In the book Why Nations Fail, the authors argue that economic prosperity is related to the inclusiveness of a nation’s economic and political institutions. The authors assert that those nations that have been or are today ruled by narrow elites, organized for the elites’ own benefit, have predominantly failed, while those whose governments have been accountable and responsive to its people have succeeded and their people have prospered. The book begins with an entertaining description of the sister cities of Nogales, Arizona and Nogales, Sonora, which have the same people, culture and geography, and asks why one is rich and one poor. They similarly examine South and North Korea, which have developed completely differently since Korea was divided in 1945. In addition to other modern examples, they also examine historic examples, including the Roman Empire, the Mayan Empire, medieval Venice, and England just before the Industrial Revolution.
There are not too many books written by MIT economists and University of Chicago political scientists that are easy to read and full of thoughtful lessons. Why Nations Fail is one.

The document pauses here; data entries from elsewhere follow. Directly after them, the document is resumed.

(** [shlex.quote(s)]. *)
Definition shlex_quote (s : string) : string :=
  if negb (str_bool s) then "''"
  else if all_safe s then s
  else "'" +:+ replace_squote s +:+ "'".

(** ** Exceptions *)

(** Exceptions other than [KeyError]. *)
Inductive error : Type :=
| ValueError (msg : string)
| IndexError (msg : string)
| OtherError (msg : string).

(** Exceptions [str.format] can raise: [KeyError(key)], whose [args[0]] is
    [key], or another one. *)
Inductive exn : Type :=
| KeyError (key : string)
| Error (e : error).

(** What reaches the caller of the synthesizer: an [HTTPException] raised
    by the application, or an exception nothing in the application catches. *)
Inductive raised : Type :=
| HTTPException (status_code : Z) (detail : string)
| Unhandled (e : error).

(** ** str.format: the markup of a format string

    [MarkupIterator_next] and [parse_field] of CPython's
    Objects/stringlib/unicode_format.h, on which [str.format] is built: it
    cuts the format string into literal text and replacement fields, from
    left to right, and stops at the first syntax error. *)

Inductive markup : Type :=
| MLiteral (text : string)
| MField (field_name : string) (conversion : option ascii)
    (format_spec : string) (format_spec_needs_expanding : bool)
| MError (msg : string).

Definition is_brace (c : ascii) : bool := Ascii.eqb c "{" || Ascii.eqb c "}".

(** The literal text up to the first brace, then that brace and what follows
    it ([None] at the end of the string). *)
Fixpoint scan_literal (s : string) : string * option (ascii * string) :=
  match s with
  | EmptyString => (EmptyString, None)
  | String c r =>
      if is_brace c then (EmptyString, Some (c, r))
      else let '(lit, k) := scan_literal r in (String c lit, k)
  end.

Inductive name_end : Type :=
| NameEnd (c : ascii) (rest : string)
| NameLBrace
| NameEOS.

(** The field name: it ends at a closing brace, a colon or an exclamation
    mark; after an opening bracket everything up to the next closing bracket
    belongs to the name; an opening brace is an error. *)
Fixpoint scan_field_name (in_bracket : bool) (s : string) : string * name_end :=
  match s with
  | EmptyString => (EmptyString, NameEOS)
  | String c r =>
      if in_bracket then
        let '(n, e) := scan_field_name (negb (Ascii.eqb c "]")) r in (String c n, e)
      else if Ascii.eqb c "{" then (EmptyString, NameLBrace)
      else if Ascii.eqb c "[" then
        let '(n, e) := scan_field_name true r in (String c n, e)
      else if Ascii.eqb c "}" || Ascii.eqb c ":" || Ascii.eqb c "!" then
        (EmptyString, NameEnd c r)
      else let '(n, e) := scan_field_name false r in (String c n, e)
  end.

(** The format spec: it ends at the closing brace that balances the opening
    brace of the field; [count] is the number of braces still open.  The
    result is the spec, whether it holds a nested field, and the rest. *)
Fixpoint scan_format_spec (count : nat) (s : string) : option (string * bool * string) :=
  match s with
  | EmptyString => None
  | String c r =>
      if Ascii.eqb c "{" then
        match scan_format_spec (S count) r with
        | Some (spec, _, rest) => Some (String c spec, true, rest)
        | None => None
        end
      else if Ascii.eqb c "}" then
        let count' := pred count in
        if Nat.eqb count' 0 then Some (EmptyString, false, r)
        else
          match scan_format_spec count' r with
          | Some (spec, b, rest) => Some (String c spec, b, rest)
          | None => None
          end
      else
        match scan_format_spec count r with
        | Some (spec, b, rest) => Some (String c spec, b, rest)
        | None => None
        end
  end.

Inductive field_result : Type :=
| FieldOk (field_name : string) (conversion : option ascii)
    (format_spec : string) (format_spec_needs_expanding : bool) (rest : string)
| FieldError (msg : string).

So why is Why Nations Fail included in this bibliography? From the bailout of the big US banks that stoked the rise of the Tea Party to the rhetoric of Occupy Wall Street, Americans of diametrically opposed political views have come to believe that our country’s elites have rigged government to work for their own well being, rather than for the common good. Understanding where this has lead nations throughout history can hopefully help us to reverse this trend in America and avoid other nations’ fate.